[Items from a dataset]
━━━━━━━━━━━━━━━━━━━━
(* ===== verification/Cgen.v ===== *)
(** The C programs that [tools/rpcgen] writes. The generator prints statements with [fprintf];
    here it builds them as data, with [lines_text] the characters it prints and [exec] what they
    do when they are compiled for the target (i386: [int], [size_t] and pointers have 4 bytes,
    [long long] has 8). [memcpy] and [strlen] are those of [common/string.c]; a call of another
    function is answered by a parameter. *)
From Stdlib Require Import Ascii String.
From stdpp Require Import pretty.
From S2P Require Import Prelude Mem Str Rpcgen.

(** ** Syntax *)
Inductive cty : Type :=
| CVoid | CChar | CUchar | CInt | CUnsigned | CSize | CLong | CMessage
| CPtr (t : cty) | CConstPtr (t : cty).

Inductive expr : Type :=
| ENum (n : Z)
| EChar (c : ascii)
| EConst (x : string)
| EVar (x : string)
| EAddr (x : string)
| ESizeof (t : cty)
| EAdd (a b : expr)
| ESub (a b : expr)
| EStrlen (x : string)
| EDeref (x : string)
| ELoad (t : cty) (x : string)
| ECast (t : cty) (x : string)
| EField (x f : string).

Inductive cmp : Type := Ge | Eq.

(** Where the result of a call goes. *)
Inductive dest : Type := Drop | Into (x : string) | New (t : cty) (x : string).

Inductive stmt : Type :=
| SComment (c : string)
| SDecl (t : cty) (x : string) (e : expr)
| SDeclare (t : cty) (x : string)
| SAssign (x : string) (e : expr)
| SAdd (x : string) (e : expr)
| SSub (x : string) (e : expr)
| SIncr (x : string)
| SDecr (x : string)
| SAssert (op : cmp) (a b : expr)
| SStore (t : cty) (x : string) (e : expr)
| SStoreVar (x : string) (e : expr)
| SSetField (x f : string) (e : expr)
| SMemcpy (d s n : expr)
| SMalloc (t : cty) (x : string) (e : expr)
| SFree (x : string)
| SReturn (e : expr)
| SCall (d : dest) (f : string) (args : list expr)
| SPanic (msg : string) (args : list expr).

Inductive cond : Type := IsNz (x : string) | NeZero (x : string) | NeMinusOne (x : string).

Inductive line : Type :=
| Blank
| Line (s : stmt)
| Note (s : stmt) (note : string)
| CallLines (d : dest) (f : string) (groups : list (list expr))
| If (c : cond) (body : list line)
| IfBlock (c : cond) (body : list line)
| Switch (e : expr) (cases : list (string * list line)) (default : list line).

(** ** Text *)
Definition nl : string := String (ascii_of_nat 10) EmptyString.
Definition tab : string := String (ascii_of_nat 9) EmptyString.
Definition quote : string := String (ascii_of_nat 34) EmptyString.
Definition cat (l : list string) : string := foldr String.append EmptyString l.
Definition tabs (n : nat) : string := cat (repeat tab n).
(** Texts separated by [sep]. *)
Fixpoint join (sep : string) (l : list string) : string :=
  match l with
  | [] => EmptyString
  | [x] => x
  | x :: l => x +:+ sep +:+ join sep l
  end.

Fixpoint ty_text (t : cty) : string :=
  match t with
  | CVoid => "void" | CChar => "char" | CUchar => "unsigned char" | CInt => "int" | CUnsigned => "unsigned"
  | CSize => "size_t" | CLong => "long long" | CMessage => "struct message"
  | CPtr t => ty_text t +:+ "*"
  | CConstPtr t => "const " +:+ ty_text t +:+ "*"
  end.

Fixpoint expr_text (e : expr) : string :=
  match e with
  | ENum n => pretty n
  | EChar c => "'" +:+ String c "'"
  | EConst x | EVar x => x
  | EAddr x => "&" +:+ x
  | ESizeof t => "sizeof(" +:+ ty_text t +:+ ")"
  | EAdd a b => expr_text a +:+ " + " +:+ expr_text b
  | ESub a b => expr_text a +:+ " - " +:+ expr_text b
  | EStrlen x => "strlen(" +:+ x +:+ ")"
  | EDeref x => "*" +:+ x
  | ELoad t x => "*((const " +:+ ty_text t +:+ "*)" +:+ x +:+ ")"
  | ECast t x => "(" +:+ ty_text t +:+ ")" +:+ x
  | EField x f => x +:+ "->" +:+ f
  end.

Definition cmp_text (op : cmp) : string := match op with Ge => " >= " | Eq => " == " end.
Definition dest_text (d : dest) : string :=
  match d with Drop => "" | Into x => x +:+ " = " | New t x => ty_text t +:+ " " +:+ x +:+ " = " end.
Definition exprs_text (l : list expr) : string := join ", " (expr_text <$> l).

Definition stmt_text (s : stmt) : string :=
  match s with
  | SComment c => "/* " +:+ c +:+ " */"
  | SDecl t x e => ty_text t +:+ " " +:+ x +:+ " = " +:+ expr_text e +:+ ";"
  | SDeclare t x => ty_text t +:+ " " +:+ x +:+ ";"
  | SAssign x e => x +:+ " = " +:+ expr_text e +:+ ";"
  | SAdd x e => x +:+ " += " +:+ expr_text e +:+ ";"
  | SSub x e => x +:+ " -= " +:+ expr_text e +:+ ";"
  | SIncr x => x +:+ "++;"
  | SDecr x => x +:+ "--;"
  | SAssert op a b => "assert(" +:+ expr_text a +:+ cmp_text op +:+ expr_text b +:+ ");"
  | SStore t x e => "*((" +:+ ty_text t +:+ "*)" +:+ x +:+ ") = " +:+ expr_text e +:+ ";"
  | SStoreVar x e => "*" +:+ x +:+ " = " +:+ expr_text e +:+ ";"
  | SSetField x f e => x +:+ "->" +:+ f +:+ " = " +:+ expr_text e +:+ ";"
  | SMemcpy d s n => "memcpy(" +:+ exprs_text [d; s; n] +:+ ");"
  | SMalloc t x e => ty_text t +:+ " " +:+ x +:+ " = malloc(" +:+ expr_text e +:+ ");"
  | SFree x => "free(" +:+ x +:+ ");"
  | SReturn e => "return " +:+ expr_text e +:+ ";"
  | SCall d f args => dest_text d +:+ f +:+ "(" +:+ exprs_text args +:+ ");"
  | SPanic msg args => "panic(" +:+ join ", " ((quote +:+ msg +:+ quote) :: (expr_text <$> args)) +:+ ");"
  end.

Definition cond_text (c : cond) : string :=
  match c with IsNz x => x | NeZero x => x +:+ " != 0" | NeMinusOne x => x +:+ " != -1" end.

(** A line at [n] levels of indentation. *)
Fixpoint line_text (n : nat) (l : line) : string :=
  match l with
  | Blank => nl
  | Line s => tabs n +:+ stmt_text s +:+ nl
  | Note s c => tabs n +:+ stmt_text s +:+ " /* " +:+ c +:+ " */" +:+ nl
  | CallLines d f groups =>
      tabs n +:+ dest_text d +:+ f +:+ "(" +:+ nl +:+
      join ("," +:+ nl) ((fun g => tabs (S n) +:+ exprs_text g) <$> groups) +:+ ");" +:+ nl
  | If c body =>
      tabs n +:+ "if(" +:+ cond_text c +:+ ")" +:+ nl +:+ cat (line_text (S n) <$> body)
  | IfBlock c body =>
      tabs n +:+ "if(" +:+ cond_text c +:+ ") {" +:+ nl +:+ cat (line_text (S n) <$> body) +:+ tabs n +:+ "}" +:+ nl
  | Switch e cases default =>
      tabs n +:+ "switch(" +:+ expr_text e +:+ ") {" +:+ nl +:+
      cat ((fun c => tabs (S n) +:+ "case " +:+ c.1 +:+ ":" +:+ nl +:+
                     cat (line_text (S (S n)) <$> c.2) +:+ tabs (S (S n)) +:+ "break;" +:+ nl) <$> cases) +:+
      tabs (S n) +:+ "default:" +:+ nl +:+ cat (line_text (S (S n)) <$> default) +:+ tabs n +:+ "}" +:+ nl
  end.
Definition lines_text (n : nat) (l : list line) : string := cat (line_text n <$> l).

(** ** Meaning *)
Definition sizeof (t : cty) : Z :=
  match t with
  | CVoid | CChar | CUchar => 1
  | CLong => 8
  | CMessage => 28
  | _ => 4
  end.

(** Conversion of a value to a type. *)
Definition conv (t : cty) (z : Z) : Z :=
  match t with
  | CChar => s8 z
  | CUchar => u8 z
  | CInt => s32 z
  | CLong => s64 z
  | _ => u32 z
  end.

(** The members of [struct message] ([common/port.h]). *)
Definition offset (f : string) : option (cty * Z) :=
  if decide (f = "sender") then Some (CInt, 12)
  else if decide (f = "reply_port") then Some (CInt, 16)
  else if decide (f = "code") then Some (CUnsigned, 20)
  else if decide (f = "len") then Some (CUnsigned, 24)
  else None.

Definition load_ty (t : cty) (m : mem) (a : Z) : Z := conv t (le_decode (load_bytes m a (Z.to_nat (sizeof t)))).
Definition store_ty (t : cty) (m : mem) (a v : Z) : mem := store_bytes m a (le_encode (Z.to_nat (sizeof t)) v).

(** A running function: its variables with their types ([None] before the first assignment), the
    memory, and the answers that calls of [malloc] will get. [W] is what the called functions keep. *)
Record cstate (W : Type) : Type := mkC {
  vars : gmap string (cty * option Z);
  cmem : mem;
  answers : list Z;
  world : W
}.
Arguments mkC {W}. Arguments vars {W}. Arguments cmem {W}. Arguments answers {W}. Arguments world {W}.

(** An argument of a call: a value, or the address of a variable. *)
Inductive carg : Type := AVal (z : Z) | ARef (x : string).

Section meaning.
Context {W : Type}.
Variable fuel : nat.
Variable defines : string -> option Z.
Variable ext : string -> list carg -> cstate W -> outcome (Z * cstate W).

Definition set_var (st : cstate W) (x : string) (t : cty) (z : Z) : cstate W :=
  mkC (<[x := (t, Some (conv t z))]> (vars st)) (cmem st) (answers st) (world st).
Definition set_mem (st : cstate W) (m : mem) : cstate W := mkC (vars st) m (answers st) (world st).
Definition var (st : cstate W) (x : string) : outcome (cty * Z) :=
  match vars st !! x with Some (t, Some v) => Ret (t, v) | _ => Fault FMem end.
Definition ty_of (st : cstate W) (x : string) : outcome cty := of_option FMem (fst <$> vars st !! x).

Definition pointee (t : cty) : option cty :=
  match t with CPtr t | CConstPtr t => Some t | _ => None end.

Fixpoint eval (st : cstate W) (e : expr) : outcome Z :=
  match e with
  | ENum n => Ret n
  | EChar c => Ret (code c)
  | EConst x => of_option FMem (defines x)
  | EVar x => '(_, v) ← var st x; Ret v
  | EAddr x => Fault FMem
  | ESizeof t => Ret (sizeof t)
  | EAdd a b => a ← eval st a; b ← eval st b; Ret (u32 (a + b))
  | ESub a b => a ← eval st a; b ← eval st b; Ret (u32 (a - b))
  | EStrlen x => '(_, p) ← var st x; strlen fuel (cmem st) p
  | EDeref x => '(t, p) ← var st x; t ← of_option FMem (pointee t); Ret (load_ty t (cmem st) p)
  | ELoad t x => '(_, p) ← var st x; Ret (load_ty t (cmem st) p)
  | ECast _ x => '(_, v) ← var st x; Ret v
  | EField x f =>
      '(_, p) ← var st x;
      if decide (f = "data") then Ret (u32 (p + sizeof CMessage))
      else '(t, o) ← of_option FMem (offset f); Ret (load_ty t (cmem st) (p + o))
  end.

Definition eval_arg (st : cstate W) (e : expr) : outcome carg :=
  match e with
  | EAddr x => Ret (ARef x)
  | e => v ← eval st e; Ret (AVal v)
  end.
Fixpoint eval_args (st : cstate W) (l : list expr) : outcome (list carg) :=
  match l with
  | [] => Ret []
  | e :: l => a ← eval_arg st e; r ← eval_args st l; Ret (a :: r)
  end.

Definition call (st : cstate W) (d : dest) (f : string) (args : list expr) : outcome (cstate W) :=
  l ← eval_args st args;
  '(r, st) ← ext f l st;
  match d with
  | Drop => Ret st
  | Into x => t ← ty_of st x; Ret (set_var st x t r)
  | New t x => Ret (set_var st x t r)
  end.

(** Add to a variable. *)
Definition bump (st : cstate W) (x : string) (k : Z) : outcome (cstate W) :=
  '(t, v) ← var st x; Ret (set_var st x t (v + k)).

(** The value of a [return], or the state the next statement starts in. *)
Definition exec_stmt (st : cstate W) (s : stmt) : outcome (option Z * cstate W) :=
  match s with
  | SComment _ => Ret (None, st)
  | SDecl t x e => v ← eval st e; Ret (None, set_var st x t v)
  | SDeclare t x => Ret (None, mkC (<[x := (t, None)]> (vars st)) (cmem st) (answers st) (world st))
  | SAssign x e => v ← eval st e; t ← ty_of st x; Ret (None, set_var st x t v)
  | SAdd x e => v ← eval st e; st ← bump st x v; Ret (None, st)
  | SSub x e => v ← eval st e; st ← bump st x (- v); Ret (None, st)
  | SIncr x => st ← bump st x 1; Ret (None, st)
  | SDecr x => st ← bump st x (-1); Ret (None, st)
  | SAssert op a b =>
      a ← eval st a; b ← eval st b;
      _ ← c_assert (match op with Ge => b <=? a | Eq => a =? b end);
      Ret (None, st)
  | SStore t x e => v ← eval st e; '(_, p) ← var st x; Ret (None, set_mem st (store_ty t (cmem st) p v))
  | SStoreVar x e =>
      v ← eval st e; '(t, p) ← var st x; t ← of_option FMem (pointee t);
      Ret (None, set_mem st (store_ty t (cmem st) p v))
  | SSetField x f e =>
      v ← eval st e; '(_, p) ← var st x; '(t, o) ← of_option FMem (offset f);
      Ret (None, set_mem st (store_ty t (cmem st) (p + o) v))
  | SMemcpy d s n =>
      d ← eval st d; s ← eval st s; n ← eval st n;
      Ret (None, set_mem st (memcpy (cmem st) d s n))
  | SMalloc t x e =>
      _ ← eval st e;
      match answers st with
      | a :: l => Ret (None, set_var (mkC (vars st) (cmem st) l (world st)) x t a)
      | [] => Fault FMem
      end
  | SFree x => '(_, _) ← var st x; Ret (None, st)
  | SReturn e => v ← eval st e; Ret (Some v, st)
  | SCall d f args => st ← call st d f args; Ret (None, st)
  | SPanic _ _ => Fault FPanic
  end.

Definition test (st : cstate W) (c : cond) : outcome bool :=
  match c with
  | IsNz x | NeZero x => '(_, v) ← var st x; Ret (nz v)
  | NeMinusOne x => '(t, v) ← var st x; Ret (negb (v =? conv t (-1)))
  end.

Fixpoint exec_line (st : cstate W) (l : line) : outcome (option Z * cstate W) :=
  let exec_body := (fix go (st : cstate W) (ls : list line) : outcome (option Z * cstate W) :=
    match ls with
    | [] => Ret (None, st)
    | l :: ls => '(r, st) ← exec_line st l; match r with Some v => Ret (Some v, st) | None => go st ls end
    end) in
  match l with
  | Blank => Ret (None, st)
  | Line s | Note s _ => exec_stmt st s
  | CallLines d f groups => st ← call st d f (concat groups); Ret (None, st)
  | If c body | IfBlock c body => b ← test st c; if b : bool then exec_body st body else Ret (None, st)
  | Switch e cases default =>
      v ← eval st e;
      (fix pick (cs : list (string * list line)) : outcome (option Z * cstate W) :=
         match cs with
         | [] => exec_body st default
         | (k, body) :: cs => c ← of_option FMem (defines k); if v =? c then exec_body st body else pick cs
         end) cases
  end.

Fixpoint exec (st : cstate W) (ls : list line) : outcome (option Z * cstate W) :=
  match ls with
  | [] => Ret (None, st)
  | l :: ls => '(r, st) ← exec_line st l; match r with Some v => Ret (Some v, st) | None => exec st ls end
  end.

Lemma exec_app st l1 l2 : exec st (l1 ++ l2) =
  ('(r, st) ← exec st l1; match r with Some v => Ret (Some v, st) | None => exec st l2 end).
Proof.
  revert st. induction l1 as [|l l1 IH]; intros st; [done|]. cbn [app exec].
  destruct (exec_line st l) as [[[v|] st1]|]; cbn [mbind outcome_bind]; [done|apply IH|done].
Qed.
End meaning.
(* ===== verification/RpcServer.v ===== *)
(** The server side of the generated stubs ([tools/rpcgen/gen_server.c]): [marshall_] of a function
    reads the arguments of a request, calls the handler and writes the reply. *)
From Stdlib Require Import Ascii String.
From S2P Require Import Prelude Mem Str StrSpec Rpcgen Cgen Rpcstub RpcWire.

(** ** The wire format *)

(** What travels for a parameter: a value of its type, or the capacity of the buffer of an
    out parameter of variable size, or nothing. *)
Inductive wval : Type := VInt (z : Z) | VLong (z : Z) | VBytes (l : list Z) | VCap (n : Z) | VNone.
#[export] Instance wval_eq_dec : EqDecision wval.
Proof. solve_decision. Defined.

Definition parse_code (c : ascii) (bs : list Z) : option (list Z) :=
  match bs with b :: bs => if b =? u8 (code c) then Some bs else None | [] => None end.
Definition parse_num (n : nat) (bs : list Z) : option (Z * list Z) :=
  if (n <=? length bs)%nat then Some (le_decode (take n bs), drop n bs) else None.
Definition parse_bytes (bs : list Z) : option (list Z * list Z) :=
  '(n, bs) ← parse_num 4 bs;
  if (Z.to_nat n <=? length bs)%nat then Some (take (Z.to_nat n) bs, drop (Z.to_nat n) bs) else None.

(** A parameter of a request: a type character and a value. *)
Definition parse_arg (arg : RPCArgument) (bs : list Z) : option (wval * list Z) :=
  if is_out arg then
    match type (arg_type arg) with
    | StringType => bs ← parse_code "S" bs; '(n, bs) ← parse_num 4 bs; Some (VCap (u32 n), bs)
    | BlobType => bs ← parse_code "B" bs; '(n, bs) ← parse_num 4 bs; Some (VCap (u32 n), bs)
    | _ => Some (VNone, bs)
    end
  else
    match type (arg_type arg) with
    | IntType => bs ← parse_code "i" bs; '(n, bs) ← parse_num 4 bs; Some (VInt (s32 n), bs)
    | LongType => bs ← parse_code "l" bs; '(n, bs) ← parse_num 8 bs; Some (VLong (s64 n), bs)
    | StringType => bs ← parse_code "s" bs; '(l, bs) ← parse_bytes bs; Some (VBytes l, bs)
    | BlobType => bs ← parse_code "b" bs; '(l, bs) ← parse_bytes bs; Some (VBytes l, bs)
    | _ => None
    end.
Fixpoint parse_args (args : list RPCArgument) (bs : list Z) : option (list wval * list Z) :=
  match args with
  | [] => Some ([], bs)
  | arg :: args => '(v, bs) ← parse_arg arg bs; '(vs, bs) ← parse_args args bs; Some (v :: vs, bs)
  end.

(** ** Names *)

(** The variables [marshall_] declares for a parameter. *)
Definition server_names (arg : RPCArgument) : list string :=
  let x := arg_name arg in
  match is_out arg, type (arg_type arg) with
  | false, (StringType | BlobType) => [in_name x; in_size_name x]
  | false, _ => [in_name x]
  | true, (StringType | BlobType) => [out_name x; out_size_name x]
  | true, _ => [out_name x]
  end.
Definition server_fixed : list string :=
  ["sender_pid"; "resbuf"; "resbuf_size"; "argbuf"; "argbuf_size"; "in_ptr"; "in_size"; "typecode"; "fn_result";
   "result_ptr"; "avail"; "result"].

(** A parameter is an in parameter without modifier or an out parameter, and has a value. *)
Definition arg_ok (arg : RPCArgument) : bool :=
  match modifier (arg_type arg), type (arg_type arg) with
  | OneWayModifier, _ | _, (NullType | VoidType) => false
  | _, _ => true
  end.

(** What a reply carries for an out parameter. *)
Definition wire_out (arg : RPCArgument) (v : wval) : list Z :=
  match is_out arg, type (arg_type arg), v with
  | true, IntType, VInt z => u8 (code "I") :: le_encode 4 z
  | true, LongType, VLong z => u8 (code "L") :: le_encode 8 z
  | true, StringType, VBytes l => u8 (code "S") :: le_encode 4 (Z.of_nat (length l) + 1) ++ l ++ [0]
  | true, BlobType, VBytes l => u8 (code "B") :: le_encode 4 (Z.of_nat (length l)) ++ l
  | _, _, _ => []
  end.
(** The result of the function. For a [long] only the low half of the value is written: [stale]
    is what the reply buffer held before. *)
Definition wire_result (fn : RPCFunction) (r : Z) (stale : list Z) : list Z :=
  match type (return_type fn) with
  | IntType => u8 (code "I") :: le_encode 4 r
  | LongType => u8 (code "L") :: le_encode 4 r ++ stale
  | _ => []
  end.

Definition wire_outs (l : list RPCArgument) (vs : list wval) : list Z := concat (zip_with wire_out l vs).

Section server.
Context {W : Type}.
Variable fuel : nat.
Variable defines : string -> option Z.
Variable ext : string -> list carg -> cstate W -> outcome (Z * cstate W).
Implicit Types st : cstate W.
Local Abbreviation exec := (exec fuel defines ext).

Local Abbreviation took := (took "in_ptr" "in_size" (CConstPtr CUchar)).
Local Abbreviation rest := (rest "in_ptr" "in_size" (CConstPtr CUchar)).

(** The variables of a parameter hold a value; bytes are inside the buffer from [lo] to [hi]. *)
Definition bound st (lo hi : Z) (arg : RPCArgument) (v : wval) : Prop :=
  let x := arg_name arg in
  match is_out arg, type (arg_type arg), v with
  | false, IntType, VInt z => vars st !! in_name x = Some (CInt, Some z)
  | false, LongType, VLong z => vars st !! in_name x = Some (CLong, Some z)
  | false, StringType, VBytes l => exists q,
      vars st !! in_name x = Some (CConstPtr CChar, Some q) /\
      vars st !! in_size_name x = Some (CSize, Some (Z.of_nat (length l))) /\
      lo <= q /\ q + Z.of_nat (length l) <= hi /\ load_bytes (cmem st) q (length l) = l
  | false, BlobType, VBytes l => exists q,
      vars st !! in_name x = Some (CConstPtr CVoid, Some q) /\
      vars st !! in_size_name x = Some (CSize, Some (Z.of_nat (length l))) /\
      lo <= q /\ q + Z.of_nat (length l) <= hi /\ load_bytes (cmem st) q (length l) = l
  | true, (StringType | BlobType), VCap n => vars st !! out_size_name x = Some (CSize, Some n) /\ 0 <= n < 2 ^ 32
  | true, (IntType | LongType), VNone => True
  | _, _, _ => False
  end.

(** The type character is declared, with or without a value. *)
Definition code_var st : Prop := exists o, vars st !! "typecode" = Some (CChar, o).

Lemma exec_fault_app st l k f : exec st l = Fault f -> exec st (l ++ k) = Fault f.
Proof. intros E. by rewrite exec_app, E. Qed.
Lemma exec_then st l k st1 : exec st l = Ret (None, st1) -> exec st (l ++ k) = exec st1 k.
Proof. intros E. by rewrite exec_app, E. Qed.

Lemma in_cursor : "in_ptr" <> "in_size" /\ forall z, 0 <= z < 2 ^ 32 -> conv (CConstPtr CUchar) z = z.
Proof. split; [done|apply conv_cptr]. Qed.

Lemma typecode_then st p r bs x c k : rest st p r bs -> code_var st ->
  match parse_code c bs with
  | Some bs1 => exists st1, exec st (arg_typecode x c ++ k) = exec st1 k /\ took p r 1 ["typecode"] st st1 /\
      rest st1 (p + 1) (r - 1) bs1 /\ 1 <= r /\ code_var st1
  | None => exec st (arg_typecode x c ++ k) = Fault FAssert
  end.
Proof.
  intros Hr [o Ho]. destruct in_cursor as [Hne Hcv].
  pose proof (read_char fuel defines ext "in_ptr" "in_size" (CConstPtr CUchar) Hne Hcv st p r bs "typecode" o c
    Hr ltac:(done) ltac:(done) Ho) as H. cbv zeta in H.
  pose proof (rest_length _ _ _ _ _ _ _ Hr) as Hlen. destruct bs as [|b bs]; cbn [parse_code].
  - apply (exec_fault_app st (arg_typecode x c)). exact H.
  - cbn [length] in Hlen. destruct (b =? u8 (code c)); [|apply (exec_fault_app st (arg_typecode x c)); exact H].
    destruct H as (st1 & v & E & Ht & Hv). exists st1.
    split; [apply (exec_then st (arg_typecode x c)); exact E|]. split; [done|].
    split; [|split; [lia|by exists v]]. pose proof (took_rest _ _ _ p r 1 _ st st1 _ Hr Ht ltac:(lia)) as H1.
    done.
Qed.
━━━━━━━━━━━━━━━━━━━━
Look through the entries above; find each line with the word "ESub" and copy it.

| ESub (a b : expr)
  | ESub a b => expr_text a +:+ " - " +:+ expr_text b
  | ESub a b => a ← eval st a; b ← eval st b; Ret (u32 (a - b))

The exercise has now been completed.